WHAT THIS TASK INVOLVES
Pick out all lines of the entries that include the word "remote" and copy them.

DATA
+===+

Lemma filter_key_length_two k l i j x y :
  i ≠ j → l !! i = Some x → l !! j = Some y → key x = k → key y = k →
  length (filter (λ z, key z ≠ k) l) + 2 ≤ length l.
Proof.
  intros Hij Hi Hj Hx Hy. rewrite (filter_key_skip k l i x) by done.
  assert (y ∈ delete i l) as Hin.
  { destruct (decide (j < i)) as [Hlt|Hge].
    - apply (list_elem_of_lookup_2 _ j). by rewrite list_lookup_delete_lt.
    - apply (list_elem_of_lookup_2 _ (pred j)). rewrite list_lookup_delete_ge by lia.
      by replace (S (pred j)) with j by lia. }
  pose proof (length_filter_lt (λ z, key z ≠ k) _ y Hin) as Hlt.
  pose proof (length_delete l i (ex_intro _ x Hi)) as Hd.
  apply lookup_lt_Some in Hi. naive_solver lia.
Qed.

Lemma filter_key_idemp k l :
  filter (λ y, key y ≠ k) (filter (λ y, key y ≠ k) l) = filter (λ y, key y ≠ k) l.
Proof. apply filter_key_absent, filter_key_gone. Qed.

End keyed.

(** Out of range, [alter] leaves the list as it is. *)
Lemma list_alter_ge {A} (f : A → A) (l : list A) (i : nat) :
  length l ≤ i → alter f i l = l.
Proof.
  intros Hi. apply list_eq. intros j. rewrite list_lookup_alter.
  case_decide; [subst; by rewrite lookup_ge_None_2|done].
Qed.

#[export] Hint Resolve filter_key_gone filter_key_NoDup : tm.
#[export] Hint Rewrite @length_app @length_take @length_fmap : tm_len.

+===+

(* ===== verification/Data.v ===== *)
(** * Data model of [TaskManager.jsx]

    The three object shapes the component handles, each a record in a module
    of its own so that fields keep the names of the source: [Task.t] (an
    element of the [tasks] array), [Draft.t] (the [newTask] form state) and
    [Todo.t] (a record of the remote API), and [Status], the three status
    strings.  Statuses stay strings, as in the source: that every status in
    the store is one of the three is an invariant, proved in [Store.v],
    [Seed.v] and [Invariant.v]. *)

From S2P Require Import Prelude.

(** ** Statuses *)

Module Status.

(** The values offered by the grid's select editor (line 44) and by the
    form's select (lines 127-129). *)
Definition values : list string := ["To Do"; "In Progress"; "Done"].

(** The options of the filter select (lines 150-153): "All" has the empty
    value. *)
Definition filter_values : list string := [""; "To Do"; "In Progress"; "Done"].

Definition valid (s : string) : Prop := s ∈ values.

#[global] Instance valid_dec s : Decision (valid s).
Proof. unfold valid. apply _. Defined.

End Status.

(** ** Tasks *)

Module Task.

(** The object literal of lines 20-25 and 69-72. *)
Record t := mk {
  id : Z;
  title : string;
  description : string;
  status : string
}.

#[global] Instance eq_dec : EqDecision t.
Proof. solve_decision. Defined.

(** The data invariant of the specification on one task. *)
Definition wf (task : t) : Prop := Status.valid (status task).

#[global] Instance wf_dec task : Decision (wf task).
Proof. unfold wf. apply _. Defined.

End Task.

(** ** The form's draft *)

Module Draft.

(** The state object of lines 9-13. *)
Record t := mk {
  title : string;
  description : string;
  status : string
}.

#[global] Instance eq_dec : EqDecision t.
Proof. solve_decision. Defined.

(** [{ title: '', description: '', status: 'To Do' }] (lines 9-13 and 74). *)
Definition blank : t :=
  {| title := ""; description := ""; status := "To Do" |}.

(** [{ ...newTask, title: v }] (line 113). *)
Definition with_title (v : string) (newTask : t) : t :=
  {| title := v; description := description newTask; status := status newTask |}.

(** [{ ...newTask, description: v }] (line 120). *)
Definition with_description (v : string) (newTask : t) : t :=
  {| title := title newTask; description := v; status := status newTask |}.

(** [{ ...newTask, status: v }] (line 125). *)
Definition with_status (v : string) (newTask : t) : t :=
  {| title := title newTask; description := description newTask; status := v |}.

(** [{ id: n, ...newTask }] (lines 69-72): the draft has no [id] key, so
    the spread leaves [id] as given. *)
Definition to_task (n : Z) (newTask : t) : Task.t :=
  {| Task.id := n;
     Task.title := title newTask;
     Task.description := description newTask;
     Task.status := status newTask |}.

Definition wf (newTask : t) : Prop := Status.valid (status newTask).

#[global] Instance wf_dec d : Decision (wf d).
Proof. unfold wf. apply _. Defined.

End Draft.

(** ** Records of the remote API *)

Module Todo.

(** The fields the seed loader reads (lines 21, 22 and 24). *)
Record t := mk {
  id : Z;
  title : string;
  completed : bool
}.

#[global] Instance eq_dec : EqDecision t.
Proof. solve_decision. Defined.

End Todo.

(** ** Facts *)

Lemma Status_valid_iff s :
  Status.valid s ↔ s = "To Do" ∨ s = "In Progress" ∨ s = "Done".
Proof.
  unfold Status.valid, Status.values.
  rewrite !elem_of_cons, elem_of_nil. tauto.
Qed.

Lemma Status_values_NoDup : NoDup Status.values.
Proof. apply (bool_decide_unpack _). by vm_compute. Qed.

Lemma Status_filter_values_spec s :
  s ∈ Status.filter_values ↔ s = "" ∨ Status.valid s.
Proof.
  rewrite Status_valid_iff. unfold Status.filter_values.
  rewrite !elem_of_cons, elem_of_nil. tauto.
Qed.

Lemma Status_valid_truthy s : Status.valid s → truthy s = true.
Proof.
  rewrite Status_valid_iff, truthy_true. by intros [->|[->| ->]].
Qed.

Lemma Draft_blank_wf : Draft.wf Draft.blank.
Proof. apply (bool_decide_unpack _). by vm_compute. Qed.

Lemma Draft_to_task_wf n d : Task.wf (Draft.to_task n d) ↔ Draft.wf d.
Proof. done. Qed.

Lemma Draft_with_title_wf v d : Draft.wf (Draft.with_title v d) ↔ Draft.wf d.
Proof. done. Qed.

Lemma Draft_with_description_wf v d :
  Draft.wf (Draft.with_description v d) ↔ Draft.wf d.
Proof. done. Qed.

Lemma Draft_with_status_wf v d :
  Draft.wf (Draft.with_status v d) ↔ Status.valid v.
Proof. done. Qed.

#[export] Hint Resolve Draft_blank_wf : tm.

+===+

SOLUTION TO THE PROBLEM
    [Todo.t] (a record of the remote API), and [Status], the three status
(** ** Records of the remote API *)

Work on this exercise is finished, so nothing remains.